---------- Exercise input
(** * Subscription service: a shallow embedding and its verified properties

    The development follows the layering of the repository:

    - [GoTime]      the part of Go's [time] package the code calls
                    ([time.Parse] with the layout ["01-2006"], [AddDate]);
    - [GoErrors]    Go [error] values as built by [github.com/pkg/errors];
    - [Like]        PostgreSQL's [LIKE] / [ILIKE] pattern matching;
    - [Sql]         the statements the repository sends, read from their text:
                    a lexer, a parser for the fragment of SQL they use, and an
                    executor over the [subscriptions] table of the migration;
    - [Repository]  [internal/repository]: the six persistence operations;
    - [Service]     [internal/service/subscription.go];
    - [Handlers]    [internal/handlers]: the mapping to HTTP status codes.

    Definitions come first, the lemmas and theorems follow. *)

From Stdlib Require Import ZArith NArith List String Ascii Bool Lia.
From Stdlib Require Import Permutation Sorted DecimalString.
Import ListNotations.

Local Open Scope string_scope.
Local Open Scope list_scope.
Local Open Scope Z_scope.

(* ================================================================== *)
(** * Go's [time] package, as far as the repository uses it          *)
(* ================================================================== *)

Module GoTime.

(** A calendar date.  Every [time.Time] the code obtains from
    [time.Parse("01-2006", _)] is midnight UTC of the first day of a month,
    and the [DATE] columns keep the calendar date only, so parsed values are
    carried as dates. *)
Record Date := mkDate { year : Z; month : Z; day : Z }.

(** An instant read from [time.Now()] (the unit is immaterial). *)
Definition Timestamp := Z.

Definition date_compare (a b : Date) : comparison :=
  match year a ?= year b with
  | Eq => match month a ?= month b with
          | Eq => day a ?= day b
          | c => c
          end
  | c => c
  end.

Definition date_ltb (a b : Date) : bool :=
  match date_compare a b with Lt => true | _ => false end.

Definition date_leb (a b : Date) : bool :=
  match date_compare a b with Gt => false | _ => true end.

Definition date_geb (a b : Date) : bool :=
  match date_compare a b with Lt => false | _ => true end.

Definition date_eqb (a b : Date) : bool :=
  match date_compare a b with Eq => true | _ => false end.

(** [isDigit(s, i)] of [time/format.go], at the head of the string. *)
Definition isDigit (c : ascii) : bool :=
  ((48 <=? nat_of_ascii c) && (nat_of_ascii c <=? 57))%nat.

Definition digit_val (c : ascii) : Z := Z.of_nat (nat_of_ascii c) - 48.

(** [getnum(s, fixed = true)]: exactly two digits. *)
Definition getnum_fixed (s : string) : option (Z * string) :=
  match s with
  | String c0 (String c1 rest) =>
      if isDigit c0 && isDigit c1
      then Some (digit_val c0 * 10 + digit_val c1, rest)
      else None
  | _ => None
  end.

(** [skip(value, prefix)] for the one-character prefix ["-"]. *)
Definition skip_dash (s : string) : option string :=
  match s with
  | String c rest => if Ascii.eqb c "-" then Some rest else None
  | EmptyString => None
  end.

(** The [stdLongYear] case: at least four characters, the first a digit,
    and [atoi] of the first four succeeds (so all four are digits). *)
Definition get_long_year (s : string) : option (Z * string) :=
  match s with
  | String c0 (String c1 (String c2 (String c3 rest))) =>
      if isDigit c0 && isDigit c1 && isDigit c2 && isDigit c3
      then Some (((digit_val c0 * 10 + digit_val c1) * 10 + digit_val c2) * 10
                 + digit_val c3, rest)
      else None
  | _ => None
  end.

(** [time.Parse("01-2006", value)]: a two-digit month in 1..12, a dash, a
    four-digit year and nothing after it; the day defaults to 1.  [None] is
    the [*time.ParseError] result. *)
Definition Parse (value : string) : option Date :=
  match getnum_fixed value with
  | None => None
  | Some (m, rest) =>
      if (m <=? 0) || (12 <? m) then None        (* month out of range *)
      else
        match skip_dash rest with
        | None => None
        | Some rest =>
            match get_long_year rest with
            | None => None
            | Some (y, rest) =>
                match rest with
                | EmptyString => Some (mkDate y m 1)
                | _ => None                        (* extra text *)
                end
            end
        end
  end.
--------------------
§ **Your instructions**:
Working from the material above, restate word for word the lines between the line with "Definitions come first, the" and the line with "Definition date_leb (a", both included, and only those.

§ **Reply to the exercise**:
    Definitions come first, the lemmas and theorems follow. *)

From Stdlib Require Import ZArith NArith List String Ascii Bool Lia.
From Stdlib Require Import Permutation Sorted DecimalString.
Import ListNotations.

Local Open Scope string_scope.
Local Open Scope list_scope.
Local Open Scope Z_scope.

(* ================================================================== *)
(** * Go's [time] package, as far as the repository uses it          *)
(* ================================================================== *)

Module GoTime.

(** A calendar date.  Every [time.Time] the code obtains from
    [time.Parse("01-2006", _)] is midnight UTC of the first day of a month,
    and the [DATE] columns keep the calendar date only, so parsed values are
    carried as dates. *)
Record Date := mkDate { year : Z; month : Z; day : Z }.

(** An instant read from [time.Now()] (the unit is immaterial). *)
Definition Timestamp := Z.

Definition date_compare (a b : Date) : comparison :=
  match year a ?= year b with
  | Eq => match month a ?= month b with
          | Eq => day a ?= day b
          | c => c
          end
  | c => c
  end.

Definition date_ltb (a b : Date) : bool :=
  match date_compare a b with Lt => true | _ => false end.

Definition date_leb (a b : Date) : bool :=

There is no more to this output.